The city of Agra is famous the world over as the location of the Taj Mahal. But it also holds economic significance: it is India's biggest footwear production hub, and meets 65% of the country’s domestic footwear requirements.
This status was achieved at great cost to lakhs of workers in the city –particularly to the children and adolescents of underprivileged families, who have long been forced to work to make shoes to contribute to the families’ meagre incomes. Despite these challenges, many of these children toiled to balance both their education and the demands of their work.
Then, the pandemic struck.
As schools shut down, and financial pressures intensified, many of these young people were pushed out of schools, and into full-time work. Ritwika Mitra visited the city in December to understand how the lives of these children had changed. Of 25 children and adolescents – or their families – that Mitra spoke to, 16 had dropped out of school during the pandemic, never to return. Twenty were working in the footwear industry, some after school hours.

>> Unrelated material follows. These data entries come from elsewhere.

(** The state after the calls, and the ids that were given. *)
Fixpoint run_sessions (ops : list session_op) (s : Server) : option (Server * list Z) :=
  match ops with
  | [] => Some (s, [])
  | Add fd server_fd type info :: ops =>
    '(id, s) ← add_connection s fd server_fd type info;
    id ← id;
    '(s, ids) ← run_sessions ops s; Some (s, id :: ids)
  | Close fd :: ops => s ← close_connection s fd; run_sessions ops s
  end.

(** ** The invariant *)

Definition slot (id : Z) : Z := Z.rem id OSW_SESSION_LIST_SIZE.

(** [open] maps the ids of the open connections to their descriptors. *)
Record sinv (s : Server) (open : gmap Z Z) : Prop := {
  i_max : 0 < max_connection s <= OSW_SESSION_LIST_SIZE;
  i_len : zlen (connection_list s) = max_connection s;
  i_round : 0 <= session_round s;
  i_open : ∀ id f, open !! id = Some f → 0 < id <= session_round s ∧ 0 < f < max_connection s ∧
    (∃ se, session_list s !! slot id = Some se ∧ se_id se = id ∧ se_fd se = f) ∧
    ∃ c, connection_list s !! Z.to_nat f = Some c ∧ active c = true ∧ socket c = true ∧
      session_id c = id ∧ fd c = f;
  i_active : ∀ f c, connection_list s !! f = Some c → active c = true → open !! session_id c = Some (Z.of_nat f);
  i_slot : ∀ i se, session_list s !! i = Some se → se_fd se ≠ 0 →
    open !! se_id se = Some (se_fd se) ∧ slot (se_id se) = i;
  i_bounds : 0 <= min_fd s <= max_fd s + 1 ∧ max_fd s < max_connection s;
  i_range : ∀ id f, open !! id = Some f → min_fd s <= f <= max_fd s }.

Lemma slot_mod id : 0 <= id → slot id = id mod OSW_SESSION_LIST_SIZE.
Proof. intros. unfold slot. by apply Z.rem_mod_nonneg. Qed.

Definition session_at (s : Server) (id : Z) : Session := default (MkSession 0 0 0) (session_list s !! slot id).

Lemma get_session_at s id : 0 <= id → get_session s id = Some (session_at s id).
Proof.
  intros Hid. unfold get_session. fold (slot id). rewrite (proj2 (Z.ltb_ge _ _)); [done|].
  rewrite slot_mod by done. by apply Z.mod_pos_bound.
Qed.

Lemma find_slot_spec s n : ∀ id, 0 <= id → id + Z.of_nat n < 2 ^ 63 →
  (∃ id', find_slot n s id = Some (Some id') ∧ id < id' <= id + Z.of_nat n ∧ se_fd (session_at s id') = 0) ∨
  (find_slot n s id = Some None ∧ ∀ k, id < k <= id + Z.of_nat n → se_fd (session_at s k) ≠ 0).
Proof.
  induction n as [|n IH]; intros id Hid Hn; cbn [find_slot]; [right; split; [done|lia]|].
  rewrite i64_small by lia. rewrite get_session_at by lia. cbn [mbind option_bind].
  destruct (Z.eqb_spec (se_fd (session_at s (id + 1))) 0) as [E|Hne].
  - left. exists (id + 1). split; [done|]. split; [lia|done].
  - destruct (IH (id + 1)) as [(id' & E & Hr & Hf)|[E Hall]]; [lia|lia|left|right].
    + exists id'. split; [done|]. split; [lia|done].
    + split; [done|]. intros k Hk. destruct (Z.eq_dec k (id + 1)) as [->|]; [done|]. apply Hall. lia.
Qed.

(** There always is a free slot: a slot in use belongs to a descriptor of its own, and
    there are fewer descriptors than slots that are tried. *)
Lemma slot_free s open : sinv s open →
  ¬ ∀ k, session_round s < k <= session_round s + max_connection s → se_fd (session_at s k) ≠ 0.
Proof.
  intros Hi Hall. pose proof (i_max _ _ Hi) as Hm. pose proof (i_round _ _ Hi) as Hr.
  set (ks := seqZ (session_round s + 1) (max_connection s)).
  set (fds := (λ k, se_fd (session_at s k)) <$> ks).
  assert (∀ k, k ∈ ks → open !! se_id (session_at s k) = Some (se_fd (session_at s k)) ∧
    slot (se_id (session_at s k)) = slot k) as Hk.
  { intros k Hk%elem_of_seqZ. specialize (Hall k ltac:(lia)). unfold session_at in *.
    destruct (session_list s !! slot k) as [se|] eqn:E; [|done]. by apply (i_slot _ _ Hi). }
  assert (NoDup fds) as Hnd.
  { apply NoDup_fmap_2_strong; [|apply NoDup_seqZ]. intros k1 k2 H1 H2 E.
    destruct (Hk _ H1) as [O1 S1]. destruct (Hk _ H2) as [O2 S2]. rewrite E in O1.
    destruct (i_open _ _ Hi _ _ O1) as (_ & _ & _ & c1 & C1 & _ & _ & I1 & _).
    destruct (i_open _ _ Hi _ _ O2) as (_ & _ & _ & c2 & C2 & _ & _ & I2 & _).
    rewrite C1 in C2. injection C2 as <-. rewrite I1 in I2. rewrite I2, S2 in S1.
    apply elem_of_seqZ in H1, H2. rewrite !slot_mod in S1 by lia. unfold OSW_SESSION_LIST_SIZE in *. zdiv. }
  assert (fds ⊆+ seqZ 1 (max_connection s - 1)) as Hsub.
  { apply NoDup_submseteq; [done|]. intros f (k & -> & H)%list_elem_of_fmap.
    destruct (Hk _ H) as [O _]. destruct (i_open _ _ Hi _ _ O) as (_ & Hf & _). apply elem_of_seqZ. lia. }
  apply submseteq_length in Hsub. unfold fds, ks in Hsub. rewrite length_fmap, !length_seqZ in Hsub. lia.
Qed.

Lemma connection_inside s open f : sinv s open → 0 <= f < max_connection s → is_Some (connection_at s f).
Proof.
  intros Hi Hf. unfold connection_at. rewrite (proj2 (Z.ltb_ge _ _)) by lia.
  apply lookup_lt_is_Some_2. pose proof (i_len _ _ Hi). unfold zlen in *. lia.
Qed.

Lemma get_connection_inside s open f : sinv s open → 0 <= f < max_connection s →
  get_connection s f = Some (connection_at s f).
Proof.
  intros Hi Hf. destruct (connection_inside s open f Hi Hf) as [c E]. pose proof (i_max _ _ Hi) as Hm.
  unfold get_connection. unfold OSW_SESSION_LIST_SIZE in *. rewrite u32_small by lia.
  rewrite (proj2 (Z.ltb_ge _ _)) by lia. by rewrite E.
Qed.

Lemma set_connection_Some s f c : 0 <= f < zlen (connection_list s) →
  set_connection s f c = Some (with_connections s (<[Z.to_nat f := c]> (connection_list s))).
Proof.
  intros Hf. unfold set_connection, connection_at. rewrite (proj2 (Z.ltb_ge _ _)) by lia.
  destruct (lookup_lt_is_Some_2 (connection_list s) (Z.to_nat f)) as [d ->]; [unfold zlen in Hf; lia|done].
Qed.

The children spoke of their struggles, the injuries they suffered, and their hopes of studying. Given that she was reporting nearly three years after the pandemic hit, Mitra said, “I had assumed things were perhaps slightly different now, more children must be returning to schools. On the contrary, the ground visits showed that children were engaged in labour, in household after household.” She added, “What struck me the most was the intergenerational cycle of poverty – children being forced to pick up work even though their parents may have had dreams of a different future for them.”